24/08/2020

Carga ilegal de 70 mil toneladas de manganês é apreendida em porto no Pará

 Carga ilegal de 70 mil toneladas de manganês é apreendida em porto no Pará



_Material foi interceptado no Porto de Vila do Conde, o mais importante do Estado, e tinha como destino a China_

Com destino à China, uma carga ilegal de 70 mil toneladas de minério de manganês foi apreendida pela Agência Nacional de Mineração (ANM). O material foi interceptado ontem no Porto de Vila do Conde, principal porto de exportação paraense, no município de Barcarena (PA), cerca de 40 km ao sul de Belém.

Segundo informou a ANM, em nota, a carga de minério é avaliada em R\$ 60 milhões. O minério foi extraído no sul do Pará de forma ilegal.

Ao todo, foram aplicados quatro autos de apreensão contra as empresas Sigma Extração de Metais (37 mil toneladas), Timbro Comércio Exterior (18 mil), RMB Manganês (3 mil) e Chin Vest Comércio Importação e Exportação (12 mil toneladas).

Conforme a ANM, nenhuma delas possui autorização de extração para manganês.
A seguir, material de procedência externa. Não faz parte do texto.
(** * GemPy potential-field interpolator: a shallow embedding of
      [gempy/core/theano/theano_graph_pro.py] and the properties of its
      kriging kernel, geometry split, evaluator and segmentation.

    Numbers: the source computes in IEEE floating point; the embedding
    idealises them as the reals of the Standard Library, so "exactly 0"
    and "symmetric" are statements about exact arithmetic.

    Tensors: a Theano vector is a [list R]; a Theano matrix is a shape
    together with an entry function ([matrix]), so that a matrix with zero
    rows still has a width, as in NumPy.  An operation on which Theano
    raises (shape mismatch, index out of bounds) returns [None].

    The variogram models of [gempy/assets/kriging.py] and the distance and
    range functions of [gempy/GeoPhysics.py] are embedded after the
    interpolator, with their properties at the end. *)

From Stdlib Require Import String.
From Stdlib Require Import Reals Lra Lia List Bool Arith ZArith.
Import ListNotations.

Open Scope R_scope.

(** ** Error monad for operations that can raise *)

Definition bind {A B : Type} (m : option A) (k : A -> option B) : option B :=
  match m with
  | Some x => k x
  | None => None
  end.

Notation "x <- m ;; k" := (bind m (fun x => k))
  (at level 61, m at next level, right associativity).

Notation "' p <- m ;; k" := (bind m (fun x => match x with p => k end))
  (at level 61, p pattern, m at next level, right associativity).

Definition guard (b : bool) : option unit :=
  if b then Some tt else None.

(** ** Tensors *)

Record point : Type := mkP { px : R; py : R; pz : R }.

Definition origin : point := mkP 0 0 0.

(** [p[:, k]] for one row. *)
Definition coord (p : point) (k : nat) : R :=
  match k with
  | O => px p
  | S O => py p
  | _ => pz p
  end.

Record matrix : Type := mkM { n_rows : nat; n_cols : nat; entry : nat -> nat -> R }.

Definition same_shape (A B : matrix) : bool :=
  (n_rows A =? n_rows B)%nat && (n_cols A =? n_cols B)%nat.

(** Agreement on every entry inside the shape. *)
Definition meq (A B : matrix) : Prop :=
  n_rows A = n_rows B /\ n_cols A = n_cols B /\
  forall i j, (i < n_rows A)%nat -> (j < n_cols A)%nat -> entry A i j = entry B i j.

Definition T_zeros (r c : nat) : matrix := mkM r c (fun _ _ => 0).

Definition T_eye (n : nat) : matrix :=
  mkM n n (fun i j => if (i =? j)%nat then 1 else 0).

Definition transpose (A : matrix) : matrix :=
  mkM (n_cols A) (n_rows A) (fun i j => entry A j i).

(** Elementwise binary operation on two matrices none of whose dimensions is
    broadcastable: Theano requires equal extents. *)
Definition elemwise2 (f : R -> R -> R) (A B : matrix) : option matrix :=
  _ <- guard (same_shape A B) ;;
  Some (mkM (n_rows A) (n_cols A) (fun i j => f (entry A i j) (entry B i j))).

Definition elemwise1 (f : R -> R) (A : matrix) : matrix :=
  mkM (n_rows A) (n_cols A) (fun i j => f (entry A i j)).

Definition madd := elemwise2 Rplus.
Definition msub := elemwise2 Rminus.
Definition mmul := elemwise2 Rmult.

(** [M[r0:r1, c0:c1]] with non-negative bounds; Python clips them to the
    shape. *)
Definition slice_len (n lo hi : nat) : nat := (Nat.min hi n - lo)%nat.

Definition submatrix (M : matrix) (r0 r1 c0 c1 : nat) : matrix :=
  mkM (slice_len (n_rows M) r0 r1) (slice_len (n_cols M) c0 c1)
      (fun i j => entry M (r0 + i) (c0 + j)).

Definition in_slice (n lo hi i : nat) : bool :=
  (lo <=? i)%nat && (i <? Nat.min hi n)%nat.

(** NumPy assignment broadcasts the assigned value: an extent of the value
    must equal the extent of the slice or be 1. *)
Definition broadcastable_to (b s : nat) : bool := (b =? s)%nat || (b =? 1)%nat.

Definition bidx (b i : nat) : nat := if (b =? 1)%nat then 0%nat else i.

(** [T.set_subtensor(M[r0:r1, c0:c1], B)] *)
Definition set_subtensor (M : matrix) (r0 r1 c0 c1 : nat) (B : matrix) : option matrix :=
  _ <- guard (broadcastable_to (n_rows B) (slice_len (n_rows M) r0 r1) &&
              broadcastable_to (n_cols B) (slice_len (n_cols M) c0 c1)) ;;
  Some (mkM (n_rows M) (n_cols M)
            (fun i j =>
               if in_slice (n_rows M) r0 r1 i && in_slice (n_cols M) c0 c1 j
               then entry B (bidx (n_rows B) (i - r0)) (bidx (n_cols B) (j - c0))
               else entry M i j)).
A Timbro tinha autorização para garimpo — mas manganês não pode ser lavrado por garimpo. A RMB chegou a pedir renovação de título minerário, que ainda não foi concedido pela ANM.

A Sigma e a Chin Vest expediram nota fiscal do Estado de Goiás, mas não há registros de entrada do material no Pará, o que caracteriza que a lavra estava sendo feita no estado paraense, informa a agência.
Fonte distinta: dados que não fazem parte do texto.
(** * Pizza restaurants API: a shallow embedding of server/models.py and
      server/app.py, and the properties of its request handlers.

    The three tables are finite maps from primary key to row, the SQLAlchemy
    session is an explicit state threaded through a small state-and-exception
    monad, Python values coming from the request body keep their dynamic
    type, and every handler is a function from the durable store to a
    response (or an exception leaving the handler) and the new store. *)

From Stdlib Require Import ZArith QArith.QArith_base QArith.Qround Lia.
From stdpp Require Import gmap strings list fin_maps pretty.

Set Warnings "-register-all".
Local Open Scope string_scope.
Local Open Scope Z_scope.

(** ** Python values and exceptions *)

(** A Python float: a finite double is a rational number, and the json
    module also reads the literals Infinity, -Infinity and NaN. *)
Inductive pyfloat : Type :=
| Finite (q : Q)
| Infinity (negative : bool)
| NaN.

(** What [request.get_json()] can hand to the handler. *)
Inductive pyval : Type :=
| PNone
| PBool (b : bool)
| PInt (z : Z)
| PFloat (f : pyfloat)
| PStr (s : string)
| PList (l : list pyval)
| PDict (kv : list (string * pyval)).

(** The exception classes that occur on the paths of app.py. [BadRequest]
    and [UnsupportedMediaType] are what [get_json] raises on a body it
    cannot decode; [IntegrityError] is what the store raises on a violated
    constraint. *)
Inductive exn : Type :=
| ValueError
| TypeError
| AttributeError
| IntegrityError
| MultipleResultsFound
| BadRequest
| UnsupportedMediaType.

(** [except ValueError] *)
Definition is_ValueError (e : exn) : bool :=
  match e with ValueError => true | _ => false end.

(** [except Exception]: every class above derives from Exception. *)
Definition is_Exception (e : exn) : bool := true.

Inductive result (A : Type) : Type :=
| Return (a : A)
| Raise (e : exn).
Arguments Return {A} a.
Arguments Raise {A} e.

(** ** JSON documents sent back to the client *)

Inductive json : Type :=
| JNull
| JInt (z : Z)
| JStr (s : string)
| JList (l : list json)
| JObj (members : list (string * json)).

Definition keys (j : json) : list string :=
  match j with
  | JObj members => map fst members
  | _ => []
  end.

Fixpoint assoc {A : Type} (k : string) (l : list (string * A)) : option A :=
  match l with
  | [] => None
  | (k', v) :: l' => if String.eqb k k' then Some v else assoc k l'
  end.

Definition member (k : string) (j : json) : option json :=
  match j with
  | JObj members => assoc k members
  | _ => None
  end.

Record response : Type := Response { body : json; status : Z }.

(** ** models.py: the three tables *)

(** A row of [restaurants]; the primary key [id] is the key of the table.
    The two text columns are nullable in models.py; the rows modelled here
    are those in which both hold a string. *)
Record Restaurant : Type := mkRestaurant {
  restaurant_name : string;
  restaurant_address : string
}.

(** A row of [pizzas], with both text columns holding a string. *)
Record Pizza : Type := mkPizza {
  pizza_name : string;
  pizza_ingredients : string
}.

(** A row of [restaurant_pizzas]: three Integer columns, all NOT NULL, two of
    them foreign keys. *)
Record RestaurantPizza : Type := mkRestaurantPizza {
  price : Z;
  pizza_id : Z;
  restaurant_id : Z
}.

(** The store: the three tables and, as [convert], what its engine makes
    of a bound value that is neither an int nor None when the column is an
    Integer one: the integer it stores for it, or nothing when it refuses
    the value. Neither the repository nor the spec fixes that conversion, so
    it is a parameter of the store and every statement about a store holds
    for every conversion. *)
Record db : Type := mkDb {
  restaurants : gmap Z Restaurant;
  pizzas : gmap Z Pizza;
  restaurant_pizzas : gmap Z RestaurantPizza;
  convert : pyval → option Z
}.

(** A [RestaurantPizza] object before it is flushed: its attributes hold
    whatever Python value was assigned. *)
Record RestaurantPizzaObj : Type := mkObj {
  obj_price : pyval;
  obj_pizza_id : pyval;
  obj_restaurant_id : pyval
}.

(** *** The [price] validator *)

(** [n <= value] for the int literal [n]: ints, bools (an int subclass) and
    floats compare numerically, anything else makes [<=] raise TypeError. *)
Definition int_le_py (n : Z) (value : pyval) : result bool :=
  match value with
  | PInt z => Return (n <=? z)
  | PBool b => Return (n <=? Z.b2z b)
  | PFloat (Finite q) => Return (Qle_bool (inject_Z n) q)
  | PFloat (Infinity negative) => Return (negb negative)
  | PFloat NaN => Return false
  | PNone | PStr _ | PList _ | PDict _ => Raise TypeError
  end.

(** [value <= n] for the int literal [n]. *)
Definition py_le_int (value : pyval) (n : Z) : result bool :=
  match value with
  | PInt z => Return (z <=? n)
  | PBool b => Return (Z.b2z b <=? n)
  | PFloat (Finite q) => Return (Qle_bool q (inject_Z n))
  | PFloat (Infinity negative) => Return negative
  | PFloat NaN => Return false
  | PNone | PStr _ | PList _ | PDict _ => Raise TypeError
  end.

(** [RestaurantPizza.validate_price]: the chained comparison
    [1 <= value <= 30] evaluates [1 <= value] first and [value <= 30] only
    when that is true. *)
Definition validate_price (value : pyval) : result pyval :=
  match int_le_py 1 value with
  | Raise e => Raise e
  | Return false => Raise ValueError
  | Return true =>
      match py_le_int value 30 with
      | Raise e => Raise e
      | Return false => Raise ValueError
      | Return true => Return value
      end
  end.

(** [obj.price = value]: [@validates('price')] runs the validator on every
    assignment to the attribute, and the attribute takes what the validator
    returns. *)
Definition set_price (o : RestaurantPizzaObj) (value : pyval) : result RestaurantPizzaObj :=
  match validate_price value with
  | Raise e => Raise e
  | Return v => Return (mkObj v (obj_pizza_id o) (obj_restaurant_id o))
  end.

(** [RestaurantPizza(price=..., pizza_id=..., restaurant_id=...)]: the
    declarative constructor assigns each keyword argument to the new
    object; the two foreign-key columns have no validator. *)
Definition RestaurantPizza_init (p pid rid : pyval) : result RestaurantPizzaObj :=
  match set_price (mkObj PNone PNone PNone) p with
  | Raise e => Raise e
  | Return o => Return (mkObj (obj_price o) pid rid)
  end.

(** ** The store engine and the session *)

(** Modelled from the spec: the relational storage engine is not part of the
    repository. The spec takes it to provide primary keys, foreign keys and
    transactions, with ids store-assigned and unique, and the columns of
    [restaurant_pizzas] integer and required. [next_id] is the key the
    engine gives a new row: one more than the largest key in use. *)
Definition next_id {A : Type} (table : gmap Z A) : Z :=
  Z.succ (map_fold (fun k _ acc => Z.max k acc) 0 table).

(** Modelled from the spec: the value an Integer column of a required
    field takes for a bound Python value. An int is stored as it is (bool is
    a subclass of int) and [None] is refused, the column being NOT NULL; for
    every other value the store's own conversion decides. *)
Definition as_integer (d : db) (v : pyval) : option Z :=
  match v with
  | PInt z => Some z
  | PBool b => Some (Z.b2z b)
  | PNone => None
  | PFloat _ | PStr _ | PList _ | PDict _ => convert d v
  end.

(** Modelled from the spec: INSERT of one pending object. The engine
    refuses a NULL column, a value it cannot convert, and a foreign key
    without a referenced row; otherwise the row is stored under a fresh
    key. *)
Definition insert_row (o : RestaurantPizzaObj) (d : db) : result (Z * db) :=
  match as_integer d (obj_price o), as_integer d (obj_pizza_id o),
        as_integer d (obj_restaurant_id o) with
  | Some p, Some pid, Some rid =>
      match pizzas d !! pid, restaurants d !! rid with
      | Some _, Some _ =>
          let k := next_id (restaurant_pizzas d) in
          Return (k, mkDb (restaurants d) (pizzas d)
                          (<[k := mkRestaurantPizza p pid rid]> (restaurant_pizzas d))
                          (convert d))
      | _, _ => Raise IntegrityError
      end
  | _, _, _ => Raise IntegrityError
  end.

Fixpoint flush_new (objs : list RestaurantPizzaObj) (d : db) : result (list Z * db) :=
  match objs with
  | [] => Return ([], d)
  | o :: objs' =>
      match insert_row o d with
      | Raise e => Raise e
      | Return (k, d') =>
          match flush_new objs' d' with
          | Raise e => Raise e
          | Return (ks, d'') => Return (k :: ks, d'')
          end
      end
  end.

(** Deleting a restaurant: the relationship [Restaurant.restaurant_pizzas]
    is declared with [cascade='all, delete-orphan'], so the unit of work
    deletes every association whose [restaurant_id] is this restaurant
    together with the restaurant row. *)
Definition delete_restaurant (id : Z) (d : db) : db :=
  mkDb (delete id (restaurants d)) (pizzas d)
       (filter (fun kv => restaurant_id kv.2 ≠ id) (restaurant_pizzas d))
       (convert d).

(** [db.session]: the durable store, the objects added and not yet flushed,
    and the restaurants marked for deletion. *)
Record session : Type := mkSession {
  store : db;
  new : list RestaurantPizzaObj;
  deleted : list Z
}.

(** The session a request starts with: nothing pending. *)
Definition new_session (d : db) : session := mkSession d [] [].

(** Computations over the session that return a value or raise. *)
Definition M (A : Type) : Type := session -> result A * session.

Definition ret {A : Type} (a : A) : M A := fun s => (Return a, s).

Definition raise {A : Type} (e : exn) : M A := fun s => (Raise e, s).

Definition lift {A : Type} (r : result A) : M A := fun s => (r, s).

Definition bind {A B : Type} (m : M A) (f : A -> M B) : M B :=
  fun s =>
    match m s with
    | (Return a, s') => f a s'
    | (Raise e, s') => (Raise e, s')
    end.

Notation "x <- m ;; k" := (bind m (fun x => k))
  (at level 20, m at level 99, k at level 200, only parsing).
Notation "m ;; k" := (bind m (fun _ => k))
  (at level 100, k at level 200, only parsing, right associativity).

(** [try: body except C1: h1 except C2: h2]: the first clause whose class
    matches the exception handles it; with none the exception goes on. *)
Definition try_except {A : Type} (body : M A)
    (clauses : list ((exn -> bool) * M A)) : M A :=
  fun s =>
    match body s with
    | (Return a, s') => (Return a, s')
    | (Raise e, s') =>
        match List.find (fun c => fst c e) clauses with
        | Some c => snd c s'
        | None => (Raise e, s')
        end
    end.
Os fiscais recolheram amostras para analisar o material. As empresas vão ser processadas e o material será disponibilizado em leilão.
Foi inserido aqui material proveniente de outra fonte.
(** Dropping from a duplicate-free list entries on which [f] gives nothing
    does not change what [omap f] collects, up to the order. *)
Lemma omap_sub_perm {A B : Type} `{EqDecision A} (f : A → option B)
    (l : list A) :
  ∀ l',
    NoDup l → NoDup l' →
    (∀ x, x ∈ l' → x ∈ l) →
    (∀ x, x ∈ l → x ∉ l' → f x = None) →
    omap f l' ≡ₚ omap f l.
Proof.
  induction l as [|a l IH]; intros l' Hl Hl' Hsub Hnone.
  - destruct l' as [|b l']; [reflexivity|].
    exfalso. eapply not_elem_of_nil, Hsub. apply elem_of_cons. now left.
  - apply NoDup_cons in Hl as [Ha Hl].
    destruct (decide (a ∈ l')) as [Hin|Hout].
    + apply elem_of_Permutation in Hin as [k Hk].
      rewrite Hk. cbn [omap list_omap].
      rewrite Hk in Hl'. apply NoDup_cons in Hl' as [Hak Hk'].
      assert (IHk : omap f k ≡ₚ omap f l).
      { apply IH; [assumption|assumption| |].
        - intros x Hx.
          assert (Hx' : x ∈ a :: l).
          { apply Hsub. rewrite Hk. apply elem_of_cons. now right. }
          apply elem_of_cons in Hx' as [->|Hx']; [contradiction|exact Hx'].
        - intros x Hx Hxk. apply Hnone; [apply elem_of_cons; now right|].
          rewrite Hk. intros [->|K]%elem_of_cons; contradiction. }
      destruct (f a); now rewrite IHk.
    + cbn [omap list_omap].
      rewrite (Hnone a) by (try apply elem_of_cons; auto).
      apply IH; [assumption|assumption| |].
      * intros x Hx. pose proof (Hsub x Hx) as Hx'.
        apply elem_of_cons in Hx' as [->|Hx']; [contradiction|exact Hx'].
      * intros x Hx Hxl'.
        apply Hnone; [apply elem_of_cons; now right|exact Hxl'].
Qed.

Lemma stale_not_kept now o db c :
  stale now o db c = true → kept now o db c = None.
Proof.
  unfold stale, kept. destruct (Redis.get (url_key c) now db) as [m|];
    [|discriminate].
  now destruct (live_owned now o m).
Qed.

Lemma collected_perm now o db :
  collected now o db
  ≡ₚ omap (kept now o db) (Redis.smembers (user_key o) db).
Proof.
  unfold collected. now rewrite sort_newest_first_perm, getUrls_loop_result.
Qed.

(** X9.  A second [getUrls] at the same instant finds nothing left to
    clean: it leaves the store exactly as the first call left it, whatever
    page is asked for, and it collects the same records as the first. *)
Theorem getUrls_twice now page pageSize page' pageSize' o db :
  snd (getUrls now page' pageSize' o
         (snd (getUrls now page pageSize o db)))
  = snd (getUrls now page pageSize o db)
  ∧ collected now o (snd (getUrls now page pageSize o db))
    ≡ₚ collected now o db.
Proof.
  destruct (String.eqb_spec o "") as [->|Ho]; [split; reflexivity|].
  rewrite (getUrls_store now page pageSize) by assumption.
  set (gone := List.filter (stale now o db) (Redis.smembers (user_key o) db)).
  set (db' := foldl (cleanup o) db gone).
  assert (Hmem : ∀ c, c ∈ Redis.smembers (user_key o) db'
                      ↔ indexed o c db ∧ c ∉ gone).
  { intros c. unfold Redis.smembers. rewrite elem_of_elements.
    apply members_foldl_cleanup. }
  assert (Hget : ∀ c, c ∈ Redis.smembers (user_key o) db' →
                      Redis.get (url_key c) now db'
                      = Redis.get (url_key c) now db).
  { intros c Hc. apply Hmem in Hc as [_ Hc].
    now apply get_foldl_cleanup_notin. }
  assert (Hfresh : ∀ c, c ∈ Redis.smembers (user_key o) db' →
                        stale now o db' c = false).
  { intros c Hc. unfold stale. rewrite (Hget c Hc).
    apply Hmem in Hc as [Hi Hc]. unfold gone in Hc.
    rewrite elem_of_stale_codes in Hc. unfold stale in Hc.
    destruct (Redis.get (url_key c) now db) as [m|]; [|reflexivity].
    destruct (negb (live_owned now o m)); [|reflexivity]. tauto. }
  split.
  - rewrite getUrls_store by assumption.
    now rewrite (filter_all_false _ _ Hfresh).
  - rewrite !collected_perm.
    assert (E : omap (kept now o db') (Redis.smembers (user_key o) db')
                = omap (kept now o db) (Redis.smembers (user_key o) db')).
    { apply list_omap_ext.
      apply Forall2_same_length_lookup. split; [reflexivity|].
      intros i x y Hx Hy. assert (x = y) as <- by congruence.
      unfold kept. rewrite Hget; [reflexivity|].
      now apply list_elem_of_lookup_2 in Hx. }
    rewrite E.
    { apply omap_sub_perm; try apply NoDup_elements.
      * intros c Hc. apply Hmem in Hc as [Hc _].
        unfold Redis.smembers. now apply elem_of_elements.
      * intros c Hc Hn. apply stale_not_kept.
        unfold Redis.smembers in Hc. apply elem_of_elements in Hc.
        destruct (stale now o db c) eqn:S; [reflexivity|]. exfalso.
        (* a code that is not stale stays in the index *)
        apply Hn, Hmem. split; [exact Hc|].
        unfold gone. rewrite elem_of_stale_codes. intros [_ K]. congruence. }
Qed.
O minério de manganês é considerado material essencial na fabricação de ligas metálicas, como ferro-manganês, usadas na produção de aço. Pode ser utilizado ainda em ligas de cobre, zinco, alumínio, estanho e chumbo. De acordo com dados da ANM, a grande maioria da exportação deste tipo de minério vai para o mercado chinês.

A agência informa que foi uma ação em uma operação contra o manganês ilegal dentro das faixas de servidão da linha de transmissão da usina hidrelétrica de Belo Monte. “Essa atividade ilegal coloca em risco as torres da usina e estamos com operações de inteligência junto com a Polícia Federal para combatê-la”, afirmou, na nota, o diretor da ANM, Eduardo Leão.